As she’d hoped, Lydia Zook was helping in the kitchen and was sympathetic to Edith’s need for formula. As the storekeeper’s wife walked her down the road to the white market with the blue metal roof, Edith answered her questions about the babies with what little information she had. It seemed Asa Detweiler was all the talk among the curious wedding guests, but Luke Hooley and his aunts had learned very few details about the man they’d rescued from the roadside.
Once inside the store, Lydia showed Edith to the baby supplies. Plain women didn’t use a lot of formula mix, so Edith chose one of the three cans on the shelf and quickly paid for it. “
Denki
so much for helping me out,” she said as they left the market.
“Come back tomorrow afternoon,” Mrs. Zook suggested. “I’ll ask the local gals to bring whatever baby things they can spare to the store for you. You’re a saint for taking on a dead mother’s twins.”
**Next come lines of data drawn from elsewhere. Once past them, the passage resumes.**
(* ===== verification/Prelude.v ===== *)
(** * Verification of the runahead machinery of gem5-dvr

    The repository extends gem5's out-of-order CPU ("O3") with Precise Runahead Execution
    (PRE) and Decoupled Vector Runahead (DVR).  This library models the data structures and
    state machines of both, under src/code/gem5-runahead-dev-pre/src/cpu/o3/ (written O3/
    below), as executable definitions, and proves what makes them correct.

    ** The program

    DVR watches the loads of the main thread.  The stride detector finds a load that strides
    and opens a Discovery at its next dispatch; the Discovery ends when the trigger commits
    again.  Meanwhile the taint tracker follows the registers that depend on the trigger and
    remembers the last dependent load (FLR), the instruction recorder captures the dependent
    instructions as uops, and the loop-bound detector infers the remaining iterations from
    the branch that closes the loop (LCR).  The vector rename table and the vector instruction
    register (VIR) then run the recorded uops on up to 128 lanes, each lane one future
    iteration, first in one pass and later as the source loads respond, and the addresses
    reached are prefetched.  Nested discoveries, the Nested Discovery Mode for short inner
    loops, the lane predicate tracker and the prefetch quality tracker complete the engine.
    Each helper program has a register bank of its own, mapped lane by lane, which in shared
    mode borrows physical registers from the main core's free list.
    PRE, on a full-window stall, keeps renaming and executing the instructions of the stalling
    slices on the free physical registers and rolls the register state back afterwards.

    ** Files, and the code they model

    - Prelude.v (this file): record update, machine integers ([u64], [s64], [u32], bits),
      loops over index ranges, recency lists, counting of occurrences.
    - Inst.v: register classes and identifiers (cpu/reg_class.hh), the RISC-V PC state, and
      [DynInst] as the record of what DVR reads of an instruction.
    - Stride.v, Discovery.v, Taint.v, LoopBound.v, Sst.v: [DVRStrideDetector],
      [DVRDiscoveryController], [DVRVectorTaintTracker], [DVRLoopBoundDetector], [SST] and
      [MispTable] (O3/pre.hh, O3/pre.cc).
    - Uop.v, Recorder.v, Rename.v: [DVRInstructionRecorder] with its uop decoder and
      evaluators, and [DVRVectorRenameTable] (O3/pre.hh, O3/pre.cc).
    - Vir.v, VirLane.v, VirGroup.v, VirExec.v: [DVRVectorInstructionRegister]: its state, then
      [resumeSourceLane], [resumeSourceLanes], and [executeLanePC] with [execute] and
      [executeFromSource].
    - Nested.v, Ndm.v: [DVRNestedController], [DVRNestedDiscoveryMode] (O3/dvr_nested.hh, .cc).
    - Predicate.v: [DVRLanePredicateTracker] (O3/dvr_predicate.hh, .cc).
    - Quality.v: [DVRQualityTracker] and its shadow cache (O3/dvr_quality.hh, .cc).
    - RegAlloc.v: free lists, rename maps, physical register identifiers and scoreboard
      (O3/free_list.hh, rename_map.hh/.cc, regfile.cc, scoreboard.hh, cpu/reg_class.hh).
    - RenameStage.v: the register bookkeeping of [Rename] (O3/rename.cc) with [CPU::enterPRE]
      and [CPU::exitPRE] (O3/cpu.cc); Runahead.v: the theorems on whole PRE sessions.
    - HelperRegs.v, HelperBank.v: [DVRHelperVectorRegisterFile] (O3/cpu.hh), its operations and
      what whole helper programs do with them; Interplay.v: any number of banks beside the
      rename stage, on the free list and register file they share.
    - Relation.v, AltPath.v: the affine relations that [CPU::trainDVRAddressRelation] learns
      and the paths a launch derives from them; the cache of alternate branch paths,
      [recordDVRAlternatePaths] and [augmentDVRAlternatePaths] (O3/cpu.cc).
    - Generation.v, Replay.v: the predicate generation of a launch; the replay template, its
      construction, and the interpreter of [CPU::replayDVRSource] (O3/cpu.cc, O3/cpu.hh).
    - Helper.v, HelperFetch.v, Lanes.v: [DVRHelperThread] (O3/cpu.hh): its counters, window and
      issue queue; its instruction fetches and the frontend part of [CPU::tick]; the replay
      lanes that responses add and resume, over the interface [LaneBank] of a register bank.
    - PrefetchQueue.v, Prefetch.v: the queue of prefetches, the tables that deduplicate it and
      the helper's load queue; the launches, [serviceDVRPrefetchQueue] and
      [completeDVRPrefetch] that drive them, with the helper thread (O3/cpu.cc).
    - VirBuffer.v, Simt.v: the vector uops in flight with [retireCompletedVIR] and
      [markDeadSources] (O3/cpu.hh), over the interface [VectorBank], which HelperRegs.v
      implements; [issueDVRReplayLanes] and [issueDVRHelperCompute] (O3/cpu.cc), the SIMT
      execution of the lanes of Lanes.v on these copies, and the helper's part of [CPU::tick].
    - Flatten.v: the flattened nested launch, [launchDVRNestedPrefetches] (O3/cpu.cc).
    - Driver.v: the discovery engine as the CPU drives it, [observeDVRDispatch],
      [observeDVRLoad], [squashInstIt], [instDone] and [completeDVRNestedContext] (O3/cpu.cc),
      over the units of the files above; Engine.v and EngineInv.v: the theorems on it.
    - Rob.v, InstList.v: the reorder buffer (O3/rob.hh, rob.cc), and the CPU's instruction list with
      the walks that squash (O3/cpu.cc), which give the engine its order of events.
    A class is a [Record] of its members in a Module of the file's name; a method is a
    [Definition] on it with the method's name.  An array is a list read with [!!!] and written
    with [<[ ]>] at an index the code keeps in range; an unordered map or set is a [gmap] or
    [gset]; an integer of w bits is a [Z], wrapped where the code can overflow; an assertion
    that fails, an exception or an access out of range is [None] or a constructor of an
    outcome type.  Statistics, traces and debug output are left out, except where a counter is
    returned or read back.

    ** What the theorems show

    - PRE: a session restores the rename map, the free lists, the history and the readiness of
      every register in use, whatever happens in it, and never shares a register; outside PRE
      every physical register is in exactly one place and a squash undoes renaming exactly.
    - VIR: the response-driven interpreter of one lane computes the outcome of a scalar
      machine; windowed and whole-template fetches agree; responses of distinct lanes commute;
      the group scheduler keeps its masks and stack consistent and leaves waiting lanes alone;
      the initial pass runs all lanes in lockstep as one scalar machine.
    - Detection: the stride table stays well-formed, learns affine streams and undoes squashed
      dispatches; a Discovery spans exactly the commits up to the dispatched stop; taint is
      the dataflow relation of the stream; the inferred bound is what the closing comparison
      says; the decoder inverts the encodings; the recorded template and its reconvergence
      policy are as specified.
    - Nested modes and trackers: LIFO discipline, invariants and termination; regular plans;
      accounting identities; the shadow cache and the SST refine bounded LRU lists.
    - Helper banks: a bank is an array of registers by lanes under every masked rename,
      reference and main-core activity; a register with references stays; every borrowed
      register returns when the bank is released, up to what the main core itself takes and frees;
      programs and main core are isolated from each other.
    - Helper thread and its requests: the counters, window and queues keep their bounds in any
      order of calls, the issue queue is refilled with exactly the pending work, a fetch that
      waits is answered; an affine relation is learned and the tracker selects the right path;
      a replayed address is the one the recorded program computes; responses add and resume
      the lanes they belong to; every request is accounted for, from its place in the queue to
      its response, and a willing machine empties the queue whatever the helper is doing and
      whatever further requests the responses lead to.
    - SIMT issue: for templates with tidy branches (the record [tidy]) any number of helper
      cycles leaves every lane where its own program, run alone, would have taken it, with the
      registers of that run, and queues only addresses such runs compute; a call issues at most
      one uop, for distinct lanes of one free copy.  What happens to other templates is shown by
      examples at the end of Simt.v.
    - Discovery engine: whatever the order of dispatches, executions, squashes, commits and steps
      of the helper, the units agree on the trigger while a discovery is open; while none is, taint,
      final load, loop bound and recorder are reset; the nested state and the requests stay well
      formed.  In the order of an out-of-order pipeline, with wrong paths, micro-operations and runahead
      periods, the recorded program is the committed path of the trigger, as far as its
      instructions were dispatched outside of runahead, with the taint of that path; wrong-path
      instructions leave no trace.  The squashes of the CPU's list come in that
      order; a squash of the reorder buffer marks exactly the younger instructions, in as many
      cycles as its width needs.  A nested launch queues the product of its
      outer and inner iterations.
    - Divergences of the code from its purpose are theorems too (named in their comments).

    ** Bounds and fuel

    No definition stops early for lack of fuel: loops over arrays run their index range, the
    VIR interpreters are bounded by the budget the code itself passes (each step consumes
    helper budget or pops the eight-entry stack), and the loops of the other units recurse on
    their input.  Capacities (128 lanes, 256 uops, 32 registers, 8 stack entries, ...) are the
    constants of the source.

    ** Not modelled

    - The timing pipeline (fetch, decode, IEW, commit, the rename stage's stalls), the LSQ and
      the instruction queue: they move instructions between units through timed buffers, ports
      and events; what they feed the modelled units is the input of the operations here.
    - The rest of the CPU object (O3/cpu.cc): threads, ports, draining.  The units are modelled
      for one thread, as DVR keeps one copy of each.
      Borrowing within a PRE session is outside the isolation theorem: PRE frees registers it
      finds allocated, and Interplay.v shows that this hands out borrowed registers twice and
      loses those returned in between.
    - gem5's other CPU models, the memory system, the devices and the ISA descriptions: stock
      code that the build or the simulator kernel drives.
    - Floating-point ratios of the quality tracker, and register values of [PhysRegFile]. *)

From stdpp Require Export base decidable list numbers gmap.
From Stdlib Require Export ZArith Lia.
“That would be such a help,” Edith murmured. “I can’t thank you enough.”
As she headed down the road with her sack, Edith felt a surge of gratitude for the folks in this town. Tomorrow was Friday and Dat was going to Kansas City—he’d be gone until evening—so she hoped she’d be caring for the babies at least another day . . . and maybe this outpouring of sentiment and assistance from the neighbors would soften her father’s heart. Or maybe, if they heard he was returning the twins to a home where they wouldn’t be properly cared for, Lydia and the other women would express their disapproval and change Dat’s mind. There had to be a way. . . .
Edith blinked. She’d been so lost in thought that she’d headed the wrong way down the county road—toward Nora and Luke’s house on the hill instead of her own home.
Your feet knew where your heart wanted to go. But you can’t stay long. Folks will talk

and your sisters are babysitting.
Before she lost her nerve, Edith hurried up the driveway toward the attractive two-story house where she’d heard Asa was staying.
* * *
After taking a hot shower to soothe his aching body, Asa put on one of Luke Hooley’s plain green shirts and then pulled on a pair of his trousers. He and Luke were nearly the same size, and Asa was grateful that his host had loaned him some clean clothes. Despite a killer headache, he chuckled at the assortment of bold prints hanging in the closet—and at the fact that some of Luke’s shirts and Nora’s dresses matched. Not every Mennonite husband would be pleased that his woman had sewn such striking garments for him, but Asa suspected Hooley was too enamored of his attractive redheaded wife to fuss about it.